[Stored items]
___

(* ===== verification/Repl.v ===== *)
(** * The command line ([pkg/repl/repl.go]) and the programs ([cmd/vhost], [cmd/vrouter])

    One iteration of [REPL]: the line is cleaned, cut into words and dispatched; a
    command calls the operations of the node and of the TCP stack.  The router
    passes no stack ([None], Go's nil).  Text is ASCII; the prompt itself is left out
    of the output.  A goroutine a command starts is part of the result, and a
    command that goes on in [VWrite], past its test of the state, ends in the socket and
    the message it was called with. *)
From Stdlib Require Import Strings.Ascii Strings.String Strings.Byte.
From S2P Require Import Prelude Rip Netip Ipv4Header Netstack Config Node Routing RipProto LnxConfig Packets TcpTypes TcpRing TcpReceiver TcpStack TcpClose TcpSender FileTransfer Printing.
Local Open Scope Z_scope.
Local Open Scope go_scope.
#[local] Arguments String.append : simpl nomatch.

(** ** Cleaning a line *)
Fixpoint TrimRight (s : string) : string :=
  match s with
  | EmptyString => EmptyString
  | String c s' =>
      match TrimRight s' with
      | EmptyString => if isSpace c then EmptyString else String c EmptyString
      | t => String c t
      end
  end.
(** [strings.TrimSpace] and [strings.ToLower]. *)
Definition TrimSpace (s : string) : string := TrimRight (SkipSpace s).

Definition lower (c : ascii) : ascii :=
  let n := N_of_ascii c in
  if bool_decide (65 <= n <= 90)%N then ascii_of_N (n + 32) else c.
Fixpoint ToLower (s : string) : string :=
  match s with
  | EmptyString => EmptyString
  | String c s' => String (lower c) (ToLower s')
  end.

Definition cleanInput (text : string) : string := ToLower (TrimSpace text).

(** [strings.Join(ws, " ")] and [[]byte(s)]. *)
Definition Join (ws : list string) : string := String.concat " " ws.
Definition bytes_of (s : string) : list byte := list_byte_of_string s.

(** ** Results *)
Inductive goroutine : Type :=
  | GListenAndAccept (port : Z)
  | GThreads (s : NormalSocket)
  | GReceiveFile (filename : string) (l : ListenSocket).

(** Back at the prompt; in [VWrite]'s loop, past its test, with the socket and the
    message ([TcpStream.VWrite_start]); in the one of [SendFile]. *)
Inductive repl_result : Type :=
  | Prompt (t : option TCPStack) (out : list event) (gs : list goroutine)
  | InWrite (t : TCPStack) (s : NormalSocket) (message : list byte)
  | InSendFile (t : TCPStack) (s : NormalSocket) (message : list byte) (out : list event).

(** What the command's environment provides: the ports drawn and the events waited
    for by [VConnect], and for a file name the error of [os.Open] or the results of
    [Stat] and [Read]. *)
Record world := mkWorld {
  draws : list Z;
  waits : list wait_event;
  os_Open : string -> string + ((string + Z) * (string + list byte))
}.

(** A method of a nil stack that reads a field. *)
Definition with_stack {A} (t : option TCPStack) (f : TCPStack -> outcome A) : outcome A :=
  match t with
  | None => Panic "nil pointer dereference"
  | Some t => f t
  end.

Section repl.
Context `{NS : Netstack} `{MI : MapIter}.
(** An enumeration of the socket table. *)
Variable iter_sk : gmap SocketTableKey Socket -> list (SocketTableKey * Socket).

Definition say (t : option TCPStack) (line : string) : outcome repl_result := Ret (Prompt t [EPrint line] []).

(** ** [listenAndAccept] *)
(** Connections are accepted until the call waits for a message; each takes two of
    the queue, so its length is enough fuel. *)
Fixpoint accept_loop (fuel : nat) (n : Node) (t : TCPStack) (l : ListenSocket) (queue : list TCPInfo) :
    outcome (list NormalSocket * TCPStack * list event) :=
  match fuel with
  | O => Ret ([], t, [])
  | S fuel' =>
      match VAccept n t l queue with
      | Ret (s, t', queue', evs) =>
          '(ss, t'', evs') ← accept_loop fuel' n t' l queue';
          Ret (s :: ss, t'', evs ++ evs')
      | Block _ => Ret ([], t, [])
      | Panic w => Panic w
      end
  end.

Definition listenAndAccept (n : Node) (t : option TCPStack) (port : Z) (queue : list TCPInfo) :
    outcome (string + (list NormalSocket * TCPStack * list event)) :=
  with_stack t (fun t =>
    match VListen t port with
    | (inl e, _) => Ret (inl e)
    | (inr l, t') => r ← accept_loop (length queue) n t' l queue; Ret (inr r)
    end).

(** ** Commands *)
Definition repl_toggle (n : Node) (t : option TCPStack) (usage : string) (tokens : list string) (up : bool) :
    outcome repl_result :=
  match tokens with
  | [_; name] =>
      e ← ToggleInterface n name up;
      Ret (Prompt t (match e with Some _ => [EPrint "Invalid interface"] | None => [] end) [])
  | _ => say t usage
  end.

Definition repl_send (n : Node) (t : option TCPStack) (tokens : list string) : outcome repl_result :=
  match tokens with
  | _ :: dst :: w :: message =>
      a ← MustParseAddr dst;
      match FindNext n a with
      | None => say t "Error: No match in forwarding table."
      | Some _ => evs ← HandleSend n a (bytes_of (Join (w :: message))) 0; Ret (Prompt t evs [])
      end
  | _ => say t "send usage: send <vip> <message ...>"
  end.

Definition repl_a (t : option TCPStack) (tokens : list string) : outcome repl_result :=
  match tokens with
  | [_; p] =>
      let '(port, ok) := ParseUint16 p in
      Ret (Prompt t (if ok then [] else [EPrint "Could not parse port as int"]) [GListenAndAccept port])
  | _ => say t "a usage: a <port>"
  end.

___

ASSIGNED TASK: Every entry needs to be copied exactly as it was written.

RESULT FOR THIS TASK:
(* ===== verification/Repl.v ===== *)
(** * The command line ([pkg/repl/repl.go]) and the programs ([cmd/vhost], [cmd/vrouter])

    One iteration of [REPL]: the line is cleaned, cut into words and dispatched; a
    command calls the operations of the node and of the TCP stack.  The router
    passes no stack ([None], Go's nil).  Text is ASCII; the prompt itself is left out
    of the output.  A goroutine a command starts is part of the result, and a
    command that goes on in [VWrite], past its test of the state, ends in the socket and
    the message it was called with. *)
From Stdlib Require Import Strings.Ascii Strings.String Strings.Byte.
From S2P Require Import Prelude Rip Netip Ipv4Header Netstack Config Node Routing RipProto LnxConfig Packets TcpTypes TcpRing TcpReceiver TcpStack TcpClose TcpSender FileTransfer Printing.
Local Open Scope Z_scope.
Local Open Scope go_scope.
#[local] Arguments String.append : simpl nomatch.

(** ** Cleaning a line *)
Fixpoint TrimRight (s : string) : string :=
  match s with
  | EmptyString => EmptyString
  | String c s' =>
      match TrimRight s' with
      | EmptyString => if isSpace c then EmptyString else String c EmptyString
      | t => String c t
      end
  end.
(** [strings.TrimSpace] and [strings.ToLower]. *)
Definition TrimSpace (s : string) : string := TrimRight (SkipSpace s).

Definition lower (c : ascii) : ascii :=
  let n := N_of_ascii c in
  if bool_decide (65 <= n <= 90)%N then ascii_of_N (n + 32) else c.
Fixpoint ToLower (s : string) : string :=
  match s with
  | EmptyString => EmptyString
  | String c s' => String (lower c) (ToLower s')
  end.

Definition cleanInput (text : string) : string := ToLower (TrimSpace text).

(** [strings.Join(ws, " ")] and [[]byte(s)]. *)
Definition Join (ws : list string) : string := String.concat " " ws.
Definition bytes_of (s : string) : list byte := list_byte_of_string s.

(** ** Results *)
Inductive goroutine : Type :=
  | GListenAndAccept (port : Z)
  | GThreads (s : NormalSocket)
  | GReceiveFile (filename : string) (l : ListenSocket).

(** Back at the prompt; in [VWrite]'s loop, past its test, with the socket and the
    message ([TcpStream.VWrite_start]); in the one of [SendFile]. *)
Inductive repl_result : Type :=
  | Prompt (t : option TCPStack) (out : list event) (gs : list goroutine)
  | InWrite (t : TCPStack) (s : NormalSocket) (message : list byte)
  | InSendFile (t : TCPStack) (s : NormalSocket) (message : list byte) (out : list event).

(** What the command's environment provides: the ports drawn and the events waited
    for by [VConnect], and for a file name the error of [os.Open] or the results of
    [Stat] and [Read]. *)
Record world := mkWorld {
  draws : list Z;
  waits : list wait_event;
  os_Open : string -> string + ((string + Z) * (string + list byte))
}.

(** A method of a nil stack that reads a field. *)
Definition with_stack {A} (t : option TCPStack) (f : TCPStack -> outcome A) : outcome A :=
  match t with
  | None => Panic "nil pointer dereference"
  | Some t => f t
  end.

Section repl.
Context `{NS : Netstack} `{MI : MapIter}.
(** An enumeration of the socket table. *)
Variable iter_sk : gmap SocketTableKey Socket -> list (SocketTableKey * Socket).

Definition say (t : option TCPStack) (line : string) : outcome repl_result := Ret (Prompt t [EPrint line] []).

(** ** [listenAndAccept] *)
(** Connections are accepted until the call waits for a message; each takes two of
    the queue, so its length is enough fuel. *)
Fixpoint accept_loop (fuel : nat) (n : Node) (t : TCPStack) (l : ListenSocket) (queue : list TCPInfo) :
    outcome (list NormalSocket * TCPStack * list event) :=
  match fuel with
  | O => Ret ([], t, [])
  | S fuel' =>
      match VAccept n t l queue with
      | Ret (s, t', queue', evs) =>
          '(ss, t'', evs') ← accept_loop fuel' n t' l queue';
          Ret (s :: ss, t'', evs ++ evs')
      | Block _ => Ret ([], t, [])
      | Panic w => Panic w
      end
  end.

Definition listenAndAccept (n : Node) (t : option TCPStack) (port : Z) (queue : list TCPInfo) :
    outcome (string + (list NormalSocket * TCPStack * list event)) :=
  with_stack t (fun t =>
    match VListen t port with
    | (inl e, _) => Ret (inl e)
    | (inr l, t') => r ← accept_loop (length queue) n t' l queue; Ret (inr r)
    end).

(** ** Commands *)
Definition repl_toggle (n : Node) (t : option TCPStack) (usage : string) (tokens : list string) (up : bool) :
    outcome repl_result :=
  match tokens with
  | [_; name] =>
      e ← ToggleInterface n name up;
      Ret (Prompt t (match e with Some _ => [EPrint "Invalid interface"] | None => [] end) [])
  | _ => say t usage
  end.

Definition repl_send (n : Node) (t : option TCPStack) (tokens : list string) : outcome repl_result :=
  match tokens with
  | _ :: dst :: w :: message =>
      a ← MustParseAddr dst;
      match FindNext n a with
      | None => say t "Error: No match in forwarding table."
      | Some _ => evs ← HandleSend n a (bytes_of (Join (w :: message))) 0; Ret (Prompt t evs [])
      end
  | _ => say t "send usage: send <vip> <message ...>"
  end.

Definition repl_a (t : option TCPStack) (tokens : list string) : outcome repl_result :=
  match tokens with
  | [_; p] =>
      let '(port, ok) := ParseUint16 p in
      Ret (Prompt t (if ok then [] else [EPrint "Could not parse port as int"]) [GListenAndAccept port])
  | _ => say t "a usage: a <port>"
  end.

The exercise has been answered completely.